La historia de Marian…


María sorbe otro trago largo de agua y se recoloca la bata. ¿Ha sido esta la experiencia más dura de su vida como voluntaria? «No. La peor que yo recuerdo, la que todavía hoy me quita el sueño, es la historia de Marian. Una mañana al salir de la farmacia vi a una chica que me llamaba desde un coche. Y me acerqué. La verdad que no entendía todo lo que decía. Pero repetía ‘no tengo familia’, ‘no tengo casa’. Estaba muy sucia y me di cuenta de que su casa era su coche. Llevaba dos semanas viviendo allí dentro, aunque de eso me enteré más tarde. Lo que realmente me dejó helada fue ver que al bajar del vehículo todo el lado izquierdo de su cuerpo estaba paralizado. Me quedé fría, me costaba hasta respirar. No sé cómo había podido conducir hasta allí».

¿Y qué hizo? «Lo primero fue llevarla a comer y llamé a los Servicios Sociales. Pero no quisieron hacerse cargo. Tenían espacio para haberla acogido, pero no lo hicieron. La concejal de Servicios Sociales prometió que se la llevaría por esa noche. Pero tampoco cumplió. A la mañana siguiente me llamó una amiga y me dijo que había visto a la chica durmiendo dentro del coche. Y no me lo podía creer. Tenía una impotencia dentro. Fui a hablar con ella otra vez, pero se negó a ampararla. Al final la llevaron a la comisaría, le dieron una manta y la dejaron en el suelo, en un patio, para que durmiera. La trataron como a una apestada. Decidí ponerme en contacto con una señora de Alemania que tiene una casita en el Calvario que yo me encargo de mantener. La familia solo viene en verano y aceptaron que residiera en ella temporalmente. Tiene un gran corazón. Toda la familia es muy generosa…».
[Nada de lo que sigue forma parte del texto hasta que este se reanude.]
Lemma iloc_last {A} (l : list A) :
  iloc l (-1) = match last l with
                | Some a => inr a
                | None => inl (Exception "single positional indexer is out-of-bounds")
                end.
Proof.
  unfold iloc. rewrite last_lookup. cbn [Z.ltb Z.compare].
  destruct l as [|a l]; [done|].
  replace (Z.of_nat (length (a :: l)) + -1) with (Z.of_nat (length l))
    by (cbn [length]; lia).
  destruct (Z.leb_spec 0 (Z.of_nat (length l))); [|lia].
  destruct (Z.ltb_spec (Z.of_nat (length l)) (Z.of_nat (length (a :: l))));
    [|cbn [length] in *; lia].
  cbn [andb length pred]. rewrite Nat2Z.id.
  by destruct ((a :: l) !! length l).
Qed.

(** One iteration, whatever the horizon. *)
Lemma horizon_step_run (future_data : list (ForecastRow R)) (current_price : R)
    (all_tables : list (DataFrame R)) (hour : Z) :
  horizon_step future_data current_price all_tables hour =
  (horizon_events future_data current_price hour,
   inr (all_tables ++ option_list (horizon_table future_data current_price hour))).
Proof.
  unfold horizon_step, horizon_body, horizon_events, horizon_table.
  unfold_M. destruct (iloc future_data (hour - 1)) as [e|row]; cbn.
  - by rewrite app_nil_r.
  - done.
Qed.

(** The loop never raises: it shows the events of each horizon in turn and
    appends the tables of the horizons whose row exists. *)
Lemma horizon_loop_run (slots : list Z) (future_data : list (ForecastRow R))
    (current_price : R) (all_tables : list (DataFrame R)) :
  horizon_loop slots future_data current_price all_tables =
  (slots ≫= horizon_events future_data current_price,
   inr (all_tables ++ omap (horizon_table future_data current_price) slots)).
Proof.
  revert all_tables. induction slots as [|hour rest IH]; intros all_tables.
  - cbn. by rewrite app_nil_r.
  - cbn [horizon_loop]. rewrite horizon_step_run.
    unfold mbind at 1, M_bind, bind. rewrite IH, bind_cons, omap_cons.
    by rewrite <-app_assoc.
Qed.

Lemma dataframes_horizon_events (slots : list Z) (future_data : list (ForecastRow R))
    (current_price : R) :
  dataframes (slots ≫= horizon_events future_data current_price) =
  omap (horizon_table future_data current_price) slots.
Proof.
  induction slots as [|hour rest IH]; [done|].
  rewrite bind_cons. unfold dataframes in *. rewrite omap_app, IH, omap_cons.
  unfold horizon_events.
  by destruct (horizon_table future_data current_price hour).
Qed.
Unos segundos en pausa y María continúa: «A la mañana siguiente la trasladamos a la casita del Calvario y fui a visitarla todos los días durante seis meses. Después le salió un trabajo en Gran Canaria y se marchó para allá. Siempre me da las gracias y me envía algún regalito. Es una gran persona. Lástima que la trataran así. No lo merecía. Es una chica encantadora».

La conversación se prolonga durante bastante tiempo. ¡Y pasa volando! Y acaba…

¡Ojalá todas las casas del Mundo calentaran hoy sopa de pescado!